One other thing I forgot to mention is that I don’t take any supplements. I just eat a lot.

Doesnt look bad hows it working?? One thing I would note is note the exercise choices but the placement timing in the workout. One that jumped out at me was close grip BP last on your tricep day. I would move this to first or second as you should be able to move a lot more load on it then say the tri extensions etc. Do this bigger move that allows more intensity prior to the smaller more isolated move.

Id look at things like that on every day. Other than that dont be affraid of changing it up a bit from time to time. Going for more reps some days and less others.

The other thing, Man its not horrid but really two days one for each side of the arm?? I just think you could do arms in one single swwop and then have a day off or use that day to train something of a bit more importance??

Keep on trucking,
Phill

You might get better results with less workout days. Try having 2-3 days of rest a week.

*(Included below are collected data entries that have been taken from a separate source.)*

(* ===== verification/Device.v ===== *)
(** * The running machine ([lib.rs], [tasks/], [lwip/])

    The six tasks of [Tasks.v] and lwIP's thread on the shared state of [State.v]: at any call another
    task may go on or lwIP may make a callback, and what a call answers follows from the
    state.  The two mutexes turn the address book and the ledger into atomic registers, so the turns that
    [Network.v] takes as single steps may be taken so; the channels hand on their
    items in order. *)

From S2P Require Import Prelude Prog Net Vendor VendorRef Data Ffi Env Lwip Pbuf Tcp Udp Fs Http Request Rng.
From S2P Require Import Messages Observe Wire Upload Owns Put Transfer Marlin Receiver Ledger Mutex Main Tasks State.

Section device.
Context `{V : Vendor} `{SM : Serialize Message} `{DM : Deserialize Message}.

(** What lwIP's thread calls: a new connection, a packet for one that waits, a packet, an error or an acknowledgement for
    one that is served, a datagram, and whatever concerns an outgoing request. *)
Inductive net_callback : Type :=
  | New_pcb (arg : bool) (pcb : ptr) (err : err_t)
  | Hold (arg : bool) (pcb : ptr) (buf : pbuf_ptr) (err : err_t)
  | Packet (arg : bool) (pcb : ptr) (buf : pbuf_ptr) (err : err_t)
  | Failure (arg : bool) (err : err_t)
  | Acked (arg : bool) (pcb : ptr) (len : Z)
  | Datagram (arg : bool) (buf : pbuf_ptr) (addr : Z)
  | Put_callback (this : PutRequest) (e : put_event).

Definition callback_io (cb : net_callback) : io unit :=
  match cb with
  | New_pcb arg pcb err => listener_accept arg pcb err;; Ret tt
  | Hold arg pcb buf err => listener_hold_recv arg pcb buf err;; Ret tt
  | Packet arg pcb buf err => connection_recv arg pcb buf err;; Ret tt
  | Failure arg err => connection_err arg err
  | Acked arg pcb n => connection_sent arg pcb n;; Ret tt
  | Datagram arg buf addr => udp_socket_recv arg buf addr
  | Put_callback this e => put_step this e;; Ret tt
  end.

(** The tasks with the holders of the mutexes, what is left of the present callback, and the state. *)
Record device : Type := mkDevice { tasks : system; callback_left : io unit; shared : DerustingState }.

Inductive actor : Type := Task (i : task_name) | Lwip_thread.

(** One step of a task: it ends a turn or makes a call, which it can only when the mutex it asks for is free.  The calls are
    what is seen of a step. *)
Inductive task_step (d : device) (i : task_name) : list (actor * event call) -> device -> Prop :=
  | Turn_end T a tu :
      fibers (tasks d) i = mkFiber T (Ret a) tu ->
      task_step d i [] (mkDevice (mkSystem (with_fiber i (mkFiber T (tu a) tu) (fibers (tasks d))) (holding (tasks d)))
                                 (callback_left d) (shared d))
  | Task_call T X (c : call X) k tu x hs s' :
      fibers (tasks d) i = mkFiber T (Call c k) tu -> hold_run i (holding (tasks d)) (op_of c) = Some hs ->
      event_step (shared d) (Ev c x) s' ->
      task_step d i [(Task i, Ev c x)]
        (mkDevice (mkSystem (with_fiber i (mkFiber T (k x) tu) (fibers (tasks d))) hs) (callback_left d) s').

(** One step: a task goes on, or lwIP starts a callback when none is running, or goes on with it. *)
Inductive device_step (d : device) : list (actor * event call) -> device -> Prop :=
  | Task_goes i es d' : task_step d i es d' -> device_step d es d'
  | Callback_start cb :
      callback_left d = Ret tt -> device_step d [] (mkDevice (tasks d) (callback_io cb) (shared d))
  | Callback_call X (c : call X) k x s' :
      callback_left d = Call c k -> event_step (shared d) (Ev c x) s' ->
      device_step d [(Lwip_thread, Ev c x)] (mkDevice (tasks d) (k x) s').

I used to do something pretty similiar. My biggest thing is I don’t know that ya really need all that benching on a chest day.

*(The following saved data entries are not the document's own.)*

(** A task outside of its sections with what was seen since the last one, or in one, with what was seen before it,
    what it found and what was seen since. *)
Inductive opened (T I : Type) : Type :=
  | Outside (bs : list I)
  | Within (bs : list I) (v : T) (cs : list I).
Arguments Outside {T I} bs.
Arguments Within {T I} bs v cs.

(** Sections follow each other, what is seen outside of them is of a kind, and each is in [R]. *)
Inductive section_next {T I} (out : I -> Prop) (R : list I -> T -> list I -> T -> Prop) :
    opened T I -> section_obs T I -> opened T I -> Prop :=
  | Next_outside bs c : out c -> section_next out R (Outside bs) (Seen c) (Outside (bs ++ [c]))
  | Next_found bs v : section_next out R (Outside bs) (Found v) (Within bs v [])
  | Next_inside bs v cs c : section_next out R (Within bs v cs) (Seen c) (Within bs v (cs ++ [c]))
  | Next_left bs v cs w : R bs v cs w -> section_next out R (Within bs v cs) (Left w) (Outside []).

(** Observations of the mutexes and the printer only. *)
Class Reserved `{V : Vendor} {B} (f : forall X, call X -> X -> list B) : Prop :=
  reserved : forall X (c : call X) x, on_mutex c = false -> (if c is CMarlin _ then false else true) = true -> f X c x = [].

#[export] Instance reserved_aloof `{V : Vendor} {B} (f : forall X, call X -> X -> list B) : Reserved f -> Aloof f.
Proof. intros Hf X c x Hc. apply Hf; destruct c as [X c|X c|X c|X c|X c|X c]; try done; by destruct c. Qed.

Ltac unseen ::= intros; first [reflexivity | apply foreground; reflexivity | apply mutex_only; reflexivity
  | apply reserved; reflexivity | apply aloof; reflexivity].

Section sections.
Context `{V : Vendor} {T I : Type} (G : Guard T).

Section one.
Context (inner : forall X, call X -> X -> list I) (out : I -> Prop) (R : list I -> T -> list I -> T -> Prop).

Definition section_seen (X : Type) (c : call X) (x : X) : list (section_obs T I) :=
  (Found <$> found_seen X c x) ++ (Seen <$> inner X c x) ++ (Left <$> left_seen X c x).

#[export] Instance sections : Monitor (section_obs T I) (opened T I) := {| watch := section_seen; next := section_next out R |}.

#[export] Instance sections_deterministic : Deterministic sections.
Proof. intros o b o1 o2 H1 H2. destruct H1; inversion H2; by subst. Qed.

Lemma section_reserved : Reserved found_seen -> Reserved inner -> Reserved left_seen -> Reserved section_seen.
Proof. intros H1 H2 H3 X c x Hm Hc. unfold section_seen. by rewrite H1, H2, H3. Qed.

Lemma follows_inside bs v cs cs' : follows sections (Within bs v cs) (Seen <$> cs') (Within bs v (cs ++ cs')).
Proof.
  revert cs. induction cs' as [|c cs' IH]; intros cs; cbn; [by rewrite app_nil_r|].
  exists (Within bs v (cs ++ [c])). split; [constructor|]. specialize (IH (cs ++ [c])). by rewrite <- app_assoc in IH.
Qed.

Lemma sectioned_lock {A X} bs (c : call X) (val : X -> T) (f : X -> io A) Q :
  (forall x, section_seen X c x = [Found (val x)]) -> (forall x, monitored sections (Within bs (val x) []) (f x) Q) ->
  monitored sections (Outside bs) (Call c f) Q.
Proof.
  intros Hc Hf. apply monitored_seen. intros x. exists (Within bs (val x) []). split; [|apply Hf].
  cbn [watch sections]. rewrite Hc. exists (Within bs (val x) []). split; [constructor|done].
Qed.

Lemma sectioned_unlock {A X} bs v cs w (c : call X) (f : X -> io A) Q :
  (forall x, section_seen X c x = [Left w]) -> R bs v cs w -> (forall x, monitored sections (Outside []) (f x) Q) ->
  monitored sections (Within bs v cs) (Call c f) Q.
Proof.
  intros Hc HR Hf. apply monitored_seen. intros x. exists (Outside []). split; [|apply Hf].
  cbn [watch sections]. rewrite Hc. exists (Outside []). split; [by constructor|done].
Qed.

(** A call that is seen outside. *)
Lemma sectioned_outside {A X} bs (c : call X) (seen : X -> I) (f : X -> io A) Q :
  (forall x, section_seen X c x = [Seen (seen x)]) -> (forall x, out (seen x)) ->
  (forall x, monitored sections (Outside (bs ++ [seen x])) (f x) Q) -> monitored sections (Outside bs) (Call c f) Q.
Proof.
  intros Hc Ho Hf. apply monitored_seen. intros x. exists (Outside (bs ++ [seen x])). split; [|apply Hf].
  cbn [watch sections]. rewrite Hc. exists (Outside (bs ++ [seen x])). split; [by constructor|done].
Qed.

(** Inside a section: a call, and a program. *)
Lemma sectioned_call {A X} bs v cs (c : call X) (seen : X -> I) (f : X -> io A) Q :
  (forall x, section_seen X c x = [Seen (seen x)]) ->
  (forall x, monitored sections (Within bs v (cs ++ [seen x])) (f x) Q) -> monitored sections (Within bs v cs) (Call c f) Q.
Proof.
  intros Hc Hf. apply monitored_seen. intros x. exists (Within bs v (cs ++ [seen x])). split; [|apply Hf].
  cbn [watch sections]. rewrite Hc. exists (Within bs v (cs ++ [seen x])). split; [by constructor|done].
Qed.

Lemma sectioned_inside {A B} bs v cs (p : io A) (f : A -> io B) Q :
  no_emit found_seen p -> no_emit left_seen p ->
  (forall tr a, exec p tr (Done a) -> monitored sections (Within bs v (cs ++ collect inner tr)) (f a) Q) ->
  monitored sections (Within bs v cs) (p ≫= f) Q.
Proof.
  intros Hf Hl Hk.
  apply (monitored_bind _ _ _ _ (fun a o1 => exists tr, exec p tr (Done a) /\ o1 = Within bs v (cs ++ collect inner tr)));
    [|by intros a o1 (tr & H & ->); eauto].
  intros tr r H. exists (Within bs v (cs ++ collect inner tr)). split; [|destruct r; eauto].
  specialize (Hf _ _ H). specialize (Hl _ _ H). clear H. cbn [watch sections]. assert (collect section_seen tr = Seen <$> collect inner tr) as ->.
  { induction tr as [|[X c x] tr IH]; [done|]. cbn in *.
    apply app_eq_nil in Hf as [E1 Hf]. apply app_eq_nil in Hl as [E2 Hl]. unfold section_seen at 1.
    rewrite IH by done. by rewrite E1, E2, fmap_app, app_nil_r. }
  apply follows_inside.
Qed.
End one.

(** ** The sections of a run *)

(** What was seen before, the value found, what was seen inside, the value left. *)
Record section : Type := mkSection { before : list I; found : T; inside : list I; given : T }.

Definition ends (s : section) : T * T := (found s, given s).

Definition show_open (o : opened T I) : list (section_obs T I) :=
  match o with
  | Outside bs => Seen <$> bs
  | Within bs v cs => (Seen <$> bs) ++ Found v :: (Seen <$> cs)
  end.

Definition show_section (s : section) : list (section_obs T I) :=
  show_open (Within (before s) (found s) (inside s)) ++ [Left (given s)].

Definition outside (o : opened T I) : list I := match o with Outside bs | Within bs _ _ => bs end.

Lemma follows_sections inner out R bs o :
  follows (sections inner out R) (Outside []) bs o ->
  exists ss, bs = concat (show_section <$> ss) ++ show_open o /\
    Forall (fun s => Forall out (before s) /\ R (before s) (found s) (inside s) (given s)) ss /\ Forall out (outside o).
Proof.
  revert o. induction bs as [|b bs IH] using rev_ind; intros o H.
  - exists []. by rewrite H.
  - apply follows_app in H as (o1 & H & o2 & Hb & ->). destruct (IH _ H) as (ss & -> & Hs & Ho).
    destruct Hb as [cs c Hc|cs l|cs l cs' c|cs l cs' w HR]; cbn in *.
    + exists ss. rewrite fmap_app, <- app_assoc. split_and!; [done..|]. by apply Forall_app_2; [|constructor].
    + exists ss. by rewrite <- app_assoc.
    + exists ss. by rewrite fmap_app, <- !app_assoc.
    + exists (ss ++ [mkSection cs l cs' w]). split_and!; [|by apply Forall_app_2; [|constructor]|done].
      rewrite fmap_app, concat_app. cbn. unfold show_section. cbn. by rewrite !app_nil_r, <- !app_assoc.
Qed.

(** What of a section the mutex shows. *)
Definition obs_found (b : section_obs T I) : option T := match b with Found l => Some l | _ => None end.
Definition obs_left (b : section_obs T I) : option T := match b with Left l => Some l | _ => None end.

Lemma omap_all {A B} (f : A -> section_obs T I) (g : section_obs T I -> option B) (h : A -> B) (l : list A) :
  (forall a, g (f a) = Some (h a)) -> omap g (f <$> l) = h <$> l.
Proof. intros Hg. induction l as [|a l IH]; [done|]. cbn. by rewrite Hg, IH. Qed.

Lemma omap_none {A B} (f : A -> section_obs T I) (g : section_obs T I -> option B) (l : list A) :
  (forall a, g (f a) = None) -> omap g (f <$> l) = [].
Proof. intros Hg. induction l as [|a l IH]; [done|]. cbn. by rewrite Hg. Qed.

Lemma obs_one inner X (c : call X) x :
  omap obs_found (section_seen inner X c x) = found_seen X c x /\ omap obs_left (section_seen inner X c x) = left_seen X c x.
Proof.
  unfold section_seen. rewrite !omap_app, (omap_all Found obs_found id), (omap_all Left obs_left id) by done.
  rewrite (omap_none Seen obs_found), (omap_none Left obs_found), (omap_none Seen obs_left), (omap_none Found obs_left) by done.
  by rewrite !list_fmap_id, !app_nil_r.
Qed.

Lemma obs_seen inner tr :
  collect found_seen tr = omap obs_found (collect (section_seen inner) tr) /\
  collect left_seen tr = omap obs_left (collect (section_seen inner) tr).
Proof.
  induction tr as [|[X c x] tr [IH1 IH2]]; [done|]. cbn [collect]. destruct (obs_one inner X c x) as [E1 E2].
  by rewrite IH1, IH2, !omap_app, E1, E2.
Qed.

Lemma show_parts o :
  omap obs_found (show_open o) = match o with Within _ v _ => [v] | Outside _ => [] end /\ omap obs_left (show_open o) = [].
Proof. destruct o as [bs|bs v cs]; cbn; [by rewrite !omap_none|]. rewrite !omap_app. cbn. by rewrite !omap_none. Qed.

Lemma show_sections ss o :
  omap obs_found (concat (show_section <$> ss) ++ show_open o) =
    (ends <$> ss).*1 ++ match o with Within _ v _ => [v] | Outside _ => [] end /\
  omap obs_left (concat (show_section <$> ss) ++ show_open o) = (ends <$> ss).*2.
Proof.
  induction ss as [|s ss [IH1 IH2]]; [apply show_parts|].
  change (concat (show_section <$> s :: ss)) with (show_section s ++ concat (show_section <$> ss)).
  rewrite <- app_assoc, !(omap_app _ (show_section _)), IH1, IH2. unfold show_section.
  rewrite !omap_app. destruct (show_parts (Within (before s) (found s) (inside s))) as [-> ->]. done.
Qed.
End sections.

(** ** What the tasks that use both mutexes do around their sections *)

Section shapes.
Context `{V : Vendor} {L : VendorLaws V} `{SM : Serialize Message} `{DM : Deserialize Message}.
Context {B O : Type} (M : Monitor B O) `{!Reserved (watch (Monitor := M))} (o : O).

Definition stays {A} (_ : A) (o1 : O) : Prop := o1 = o.

Lemma stays_quiet {A} (p : io A) : no_emit watch p -> monitored M o p stays.
Proof. intros Hp. by apply monitored_silent. Qed.

(** The worker's only sections are those of [append_to_ledger]. *)
Hypothesis Happend : forall g, monitored M o (append_to_ledger g) stays.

fkn hell, your chest must be huge lol!!

[quote]Phill wrote:
Doesnt look bad hows it working?? One thing I would note is note the exercise choices but the placement timing in the workout. One that jumped out at me was close grip BP last on your tricep day. I would move this to first or second as you should be able to move a lot more load on it then say the tri extensions etc. Do this bigger move that allows more intensity prior to the smaller more isolated move.

Id look at things like that on every day. Other than that dont be affraid of changing it up a bit from time to time. Going for more reps some days and less others.

The other thing, Man its not horrid but really two days one for each side of the arm?? I just think you could do arms in one single swwop and then have a day off or use that day to train something of a bit more importance??

Keep on trucking,
Phill[/quote]

I have gotten noticeably bigger and stronger after the seven months so I guess it is working ok. I just wasn’t sure if I was over training. I will switch the close grips to the bench day I think. I used to do chest and tri’s, back and bi’s and then legs with one day off a week. That is what I did until recently.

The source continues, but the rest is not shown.